# Ac97 soun card. code 10



## chamila33 (Mar 17, 2007)

i have a AC 97 built in sound card and even after instaling the newest drivers i still get da error message CODE 10 device cannot start......

my board is MSI 6737


----------



## smz (Mar 12, 2007)

Yikes, this is a SIS based board. Though according to the specs, here is what they say about audio:


• AC'97 link controller integrated in SiS962L.
• RealTek ALC650 6-channel audio.

If you have only used the driver supplied by MSI,
try the realtek chipset driver:
http://www.realtek.com.tw/downloads/
click AC'97 software and choose your O.S. I make
this suggestion to alot of people that have found success.

Good Luck


----------



## chamila33 (Mar 17, 2007)

ok ill try..but i dont think it ill mke a differance


----------



## smz (Mar 12, 2007)

You would be surprised how many people have taken this link I have provided and solved their issues. Even if this option seemed like a remote attempt to fix an issue. You surely have nothing to loose.



chamila33 said:


> ok ill try..but i dont think it ill mke a differance


----------



## rwc82 (Mar 29, 2007)

Hi everybody, i have some great news for you all on how to fix your sound problem, in just a few simple steps.:smooch: 

Step1. Go into my computer. Go into control panel. Then go into performance and maintenance.

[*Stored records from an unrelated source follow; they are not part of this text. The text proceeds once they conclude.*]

(** An active timer that is not deregistered is retired by a wake of its own waker. *)
Lemma retired_by_own_wake l reg d w rid k :
  reactor_inv l → is_succ_register_timer_at l reg d w rid → timer_active_at l reg k →
  timer_retired_at l rid k → l !! k ≫= deregister_timer ≠ Some rid → l !! k ≫= wake_task = Some (w, rid).
Proof.
  intros ((_ & Hu & Hv & _) & _) Hr Ha (e & He & Hret) Hnd. rewrite He in *. simpl in *.
  assert (Hlt : reg < k) by (destruct Ha as (_ & _ & _ & _ & ? & _); done).
  destruct e as [[| | | |x []|]|[| | | | |w' x]]; simpl in Hret; try done;
    apply bool_decide_eq_true_1 in Hret; subst x; simpl in *; [done|].
  destruct (Hv k w' rid) as (j & d' & Hj & Hr' & Ha').
  - by rewrite He.
  - by exists reg, d, w.
  - assert (j = reg) as ->.
    { pose proof (active_not_later _ _ _ _ _ _ _ _ _ Hu Hr Hr' Ha Ha').
      pose proof (active_not_later _ _ _ _ _ _ _ _ _ Hu Hr' Hr Ha' Ha). lia. }
    unfold is_succ_register_timer_at in Hr, Hr'. rewrite Hr in Hr'. by injection Hr' as _ <-.
Qed.

(** A timer that stays registered is woken by the park that reads its deadline. *)
Lemma clock_wakes l reg d w rid j t :
  reactor_inv l → is_succ_register_timer_at l reg d w rid → timer_not_deregistered_through l reg (length l) →
  reg < j → l !! j ≫= current_timestamp = Some t → (d ≤ t)%Z →
  ∃ k, l !! k ≫= wake_task = Some (w, rid).
Proof.
  intros Hinv Hr Hnd Hj Ht Hdt.
  assert (Hlen : j < length l) by (apply bind_Some in Ht as (e & ?%lookup_lt_Some & _); done).
  destruct (first_retirement l reg d w rid (length l) Hr ltac:(lia)) as [Ha|(k & Hk & Hret & Ha)].
  - exfalso. destruct Hinv as ((_ & _ & _ & Hw) & _). apply (Hw reg); [|done].
    exists j, t, d, w, rid. split; [done|]. split; [lia|]. split; [done|]. split; [done|].
    destruct Ha as (d' & w' & rid' & Hx & _ & Hno). exists d', w', rid'. split; [done|]. split; [lia|].
    intros m Hm. apply Hno. lia.
  - exists k. apply (retired_by_own_wake l reg d w rid k); try done. apply (Hnd d w rid k Hr). lia.
Qed.

(** C28. The timer contract of the reactor.  In every run of the module in which the clock
    advances with each reading, a timer that stays registered is given its wake: as many
    rounds after any state as the deadline is long, the log has a wake of its waker. *)
Theorem timer_contract :
  bounded_liveness_env_without_arrival reactor_module_spec bounded_timer_wakeup_at env_reactor_timer_at.
Proof.
  split; [by intros l l' _ (_ & _ & _ & ?)|]. intros reg l Hinv (d & w & rid & Hr) _.
  exists (S (Z.to_nat d)). intros l' Hp. pose proof (proj2 (env_progress_n_ends _ _ _ _ _ _ Hp)) as (Hi & Hpos & Hnd).
  apply env_progress_n_progress, progress_n_nsteps in Hp. pose proof (rounds_extend _ _ _ Hp) as Hpre.
  pose proof (rounds_inv _ _ _ Hinv Hp) as Hinv'. pose proof (registered_prefix _ _ _ _ _ _ Hpre Hr) as Hr'.
  destruct (rounds_advance_clock 0 _ _ _ Hp Hi Hpos) as (j & t & Hj & Ht & Hdt).
  { intros j t _ Ht. specialize (Hpos _ _ Ht). lia. }
  assert (Hreg : reg < length l) by (apply bind_Some in Hr as (e & ?%lookup_lt_Some & _); done).
  destruct (clock_wakes l' reg d w rid j t Hinv' Hr' Hnd ltac:(lia) Ht ltac:(lia)) as [k Hk]. by exists d, w, rid, k.
Qed.

(** ** What the rounds leave out *)

(** Registering a source with the system, or taking it out. *)
Definition io_syscall e : bool :=
  match e with Outbound (RegisterIoResource _ _ _ _ | DeregisterIoResource _ _ _) => true | _ => false end.

Lemma park_start_prefix l seg i : i ≤ length l → current_park_start (l ++ seg) i = current_park_start l i.
Proof. induction i as [|i IH]; intros Hi; simpl; [done|]. rewrite lookup_app_l by lia. by rewrite IH by lia. Qed.

(** In the module's runs, whatever the system does is in a park. *)
Definition system_in_park l : Prop := ∀ i c, l !! i = Some (Outbound c) → is_Some (current_park_start l i).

Step2. Go into system. Then go into hardware. Then go into device manager.

Step3. Go into sound video and game controllers.

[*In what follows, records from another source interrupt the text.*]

(* ===== verification/SleepSpec.v ===== *)
(** * SleepSpec: any number of sleeps over one reactor

    The system is the reactor with all its sleeps, and the wakes that the reactor
    gave so far; its steps are the operations of a sleep, and the calls of the other
    clients of the reactor, parking included.  The proofs use the reactor only
    through [ReactorSpec.service]. *)

From S2P Require Import Prelude Store Slab Wheel ReactorLog ResourceSlab Reactor ReactorInv ReactorOps.
From S2P Require Import ReactorSpec Sleep.
Import Reactor Sleep.

(** ** The system *)

Record sys := mkSys {
  reactor : Reactor;
  sleeps : gmap nat SleepKernel;
  waiting : gmap nat Z;  (** the waker of each sleep whose last poll suspended *)
  woken : list (Z * Z);  (** all wakes so far: the waker, and the resource *)
}.

Inductive op :=
  | Spawn (i : nat) (d : Z)
  | PollSleep (i : nat) (w raw : Z)
  | ResetSleep (i : nat) (d : Z)
  | DropSleep (i : nat)
  | Other (c : call).

Definition wakes_of (a : answer) : list (Z * Z) :=
  match a with Parked _ ws _ => ws | _ => [] end.

(** The outcome of a poll is returned; [None] is a step that cannot be taken. *)
Definition sys_step (s : sys) (o : op) : option (option Polled * sys) :=
  match o with
  | Spawn i d => Some (None, mkSys (reactor s) (<[i := new d]> (sleeps s)) (waiting s) (woken s))
  | PollSleep i w raw =>
      k ← sleeps s !! i;
      let '(res, k', r') := poll k (reactor s) w raw in
      let waiting' := match res with PendingPoll => <[i := w]> (waiting s) | _ => base.delete i (waiting s) end in
      Some (Some res, mkSys r' (<[i := k']> (sleeps s)) waiting' (woken s))
  | ResetSleep i d =>
      k ← sleeps s !! i;
      let '(k', r') := reset k (reactor s) d in
      Some (None, mkSys r' (<[i := k']> (sleeps s)) (base.delete i (waiting s)) (woken s))
  | DropSleep i =>
      k ← sleeps s !! i;
      let '(_, r') := drop k (reactor s) in
      Some (None, mkSys r' (base.delete i (sleeps s)) (base.delete i (waiting s)) (woken s))
  | Other c =>
      '(a, r') ← rstep (reactor s) c;
      Some (None, mkSys r' (sleeps s) (waiting s) (woken s ++ wakes_of a))
  end.

(** The other clients use I/O resources of their own; numbers are machine words. *)
Definition op_allowed (s : sys) (t : service) (o : op) : Prop :=
  match o with
  | Spawn i d => sleeps s !! i = None ∧ is_u64 d
  | PollSleep _ _ raw => is_u64 raw
  | ResetSleep _ d => is_u64 d
  | DropSleep _ => True
  | Other c =>
      match c with RegisterTimer _ _ | DeregisterTimer _ => False | _ => call_allowed t c end
  end.

(** Runs of steps that are allowed in the service that the reactor implements. *)
Inductive reach (s0 : sys) : sys → Prop :=
  | reach_refl : reach s0 s0
  | reach_step s t o out s' :
      reach s0 s → simulates (reactor s) t → op_allowed s t o → sys_step s o = Some (out, s') →
      reach s0 s'.

Definition sys_init : sys := mkSys Reactor.new ∅ ∅ [].

(** ** Timers and their holders *)

Section service.
Implicit Types (t : service) (x d w : Z) (wk : list (Z * Z)).

(** Timer [x] is the holder's: it is there, or its waker was woken. *)
Definition held t wk x d w : Prop :=
  (1 ≤ x < issued t)%Z ∧ ios t !! x = None ∧ spare t ≠ Some x ∧
  (timers t !! x = Some (d, w) ∨ timers t !! x = None ∧ (w, x) ∈ wk).

(** Nothing but its own deregistration takes a timer from its holder. *)
Lemma held_step t c a t' wk x d w :
  sstep t c a t' → held t wk x d w → c ≠ DeregisterTimer x → held t' (wk ++ wakes_of a) x d w.
Proof.
  intros Hs (Hx & Hio & Hsp & Hor) Hne.
  inversion Hs; subst; unfold held in *; simpl in *; rewrite ?app_nil_r.
  - split; [lia|]. split; [done|]. split; [done|]. by rewrite lookup_insert_ne by lia.
  - split; [lia|]. split; [done|]. split; [done|]. by rewrite lookup_insert_ne by congruence.
  - done.
  - split; [done|]. split; [done|]. split.
    + intros (? & _ & ?)%fmap_Some. congruence.
    + by rewrite lookup_delete_ne by congruence.
  - split; [lia|]. split; [|done]. case_match; [|done]. by rewrite lookup_insert_ne by lia.
  - done.
  - split; [done|]. split; [by apply lookup_delete_None; right|done].
  - split; [done|]. split; [|done]. rewrite lookup_insert_ne; [done|congruence].
  - split; [done|]. split; [done|]. split; [done|]. destruct Hor as [Hx'|[Hx' Hw]].
    + destruct (Z.le_gt_cases d now) as [Hle|Hgt].
      * right. split.
        -- apply eq_None_not_Some. intros [[d' w'] Hd]. apply not_due_lookup in Hd as [? ?].
           simplify_eq. lia.
        -- match goal with H : due_wakes _ _ _ |- _ => destruct H as [_ Hws] end.
           rewrite !elem_of_app. right. left. apply Hws. by exists d.
      * left. apply not_due_lookup. split; [done|lia].
    + right. split; [|rewrite !elem_of_app; by left].
      apply eq_None_not_Some. intros [[d' w'] Hd]. apply not_due_lookup in Hd as [? ?]. congruence.
Qed.

Lemma held_quiet t c a t' wk x d w :
  sstep t c a t' → wakes_of a = [] → held t wk x d w → c ≠ DeregisterTimer x → held t' wk x d w.
Proof.
  intros Hs Ha Hh Hne. pose proof (held_step t c a t' wk x d w Hs Hh Hne) as H.
  by rewrite Ha, app_nil_r in H.
Qed.

(** A registration gives a timer that nobody else holds. *)
Lemma register_held t d w x t' wk :
  service_ok t → sstep t (RegisterTimer d w) (Id (UtilityLog.Ok x)) t' →
  held t' wk x d w ∧ ∀ wk' y d' w', held t wk' y d' w' → y ≠ x.
Proof.
  intros [] Hs. inversion Hs; subst; unfold held in *; simpl in *; rewrite lookup_insert_eq.
  - split; [|intros; lia]. split; [lia|]. split; [done|]. split; [done|by left].
  - split; [|intros ? ? ? ? (_ & _ & Hn & _); congruence].
    split; [lia|]. split; [done|]. split; [done|by left].
Qed.

End service.

(** ** One operation of a sleep *)

Section poll.
Implicit Types (k : SleepKernel) (r : Reactor) (t : service) (x y d w raw : Z) (wk : list (Z * Z)).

Step4. Right click on any of the ac97 devices that are not working and have a code 10. Uninstall them. (there should be 1 or maybe 2, marked with a little yellow symbol)

Step5.On the toolbar in device manager, there is a little computer with a magnify glass(scan for hardware changes). Click on that.

bingo bango the computer will detect the sound card and install it in working order for you to enjoy all the beautiful sounds your computer can make.::grin:


----------



## rwc82 (Mar 29, 2007)

OK my first post probably won't work for you as it did for me. But don't fret i have another method that might work. 

you can follow some of the steps in my first post, need be.

Go into device manager. Under other devices(marked with a yellow question mark) there will be a device called Multimedia audio controller(PCI bus0
device17
function5). Install this device. It is actually vinyl ac97 codec combo driver. This should work as long as the other drivers for the sound card are not installed. 

Good luck


----------



## smz (Mar 12, 2007)

These don't sound like universal solutions... I certainly wouldn't want to have to reset all my hardware devices to redetect everything from scratch. Do you realize that what you just recommended is only for via based devices?

See for yourself

I'm only part of the team here, and I am not a moderator. But before handing out advice that clearly is not a universal driver, perhaps you can take 30 seconds and search your recommendation with google. That's what I did and this is one of many links I came up with that strictly says: 

"This driver, also known as Vinyl AudioCodec, supports all VIA southbridges with integrated sound, including VT8231/VT82C686A/VT82C686B, VT8233/VT8233A/VT8233C/VT8235/VT8237/VT8287. This driver supports the VIA Six-TRAC (VT1616 Codec). The VIA Stylus driver for the Six-TRAC Codec integrates Sensaura technology realizing a new level of audio performance and functionality. This driver supports DOS sound for VIA VT82C686A/VT82C686B/VT8231 southbridges only.

Note: VIA audio drivers should not be installed on those systems that utilize third-party audio cards."

Nothing against you Dude, I just wanted to post the facts before any user with a similar problem reads this suggestion and turns their sound card driver into a event viewer nightmare.

Did you read my post about what his board specs were? Realtek which as far as I know isn't a via manufactured driver and I know I posted something about SIS as well.



rwc82 said:


> OK my first post probably won't work for you as it did for me. But don't fret i have another method that might work.
> 
> you can follow some of the steps in my first post, need be.
> 
> ...


----------



## linderman (May 20, 2005)

Hmmmmm SMZ gave you a very good piece of advice. 

I would be very careful about using a VIA driver for a SIS chipset unless I could find docmentation that such an obsecure method works?????

if you are adding a sound card, you may need to disable the onboard sound in the bios ?????

another good way to start fresh if things get too muddy, is by doing a win XP repair install (not re-install; those are two COMPLETELY different) things the repair install will remove all system drivers allowing you to start fresh, but it wont mess with your data or programs

you can find win xp repair install in my links @ signature

this is a last resort fix & time consuming also follow SMZ's instructions first :wave:


----------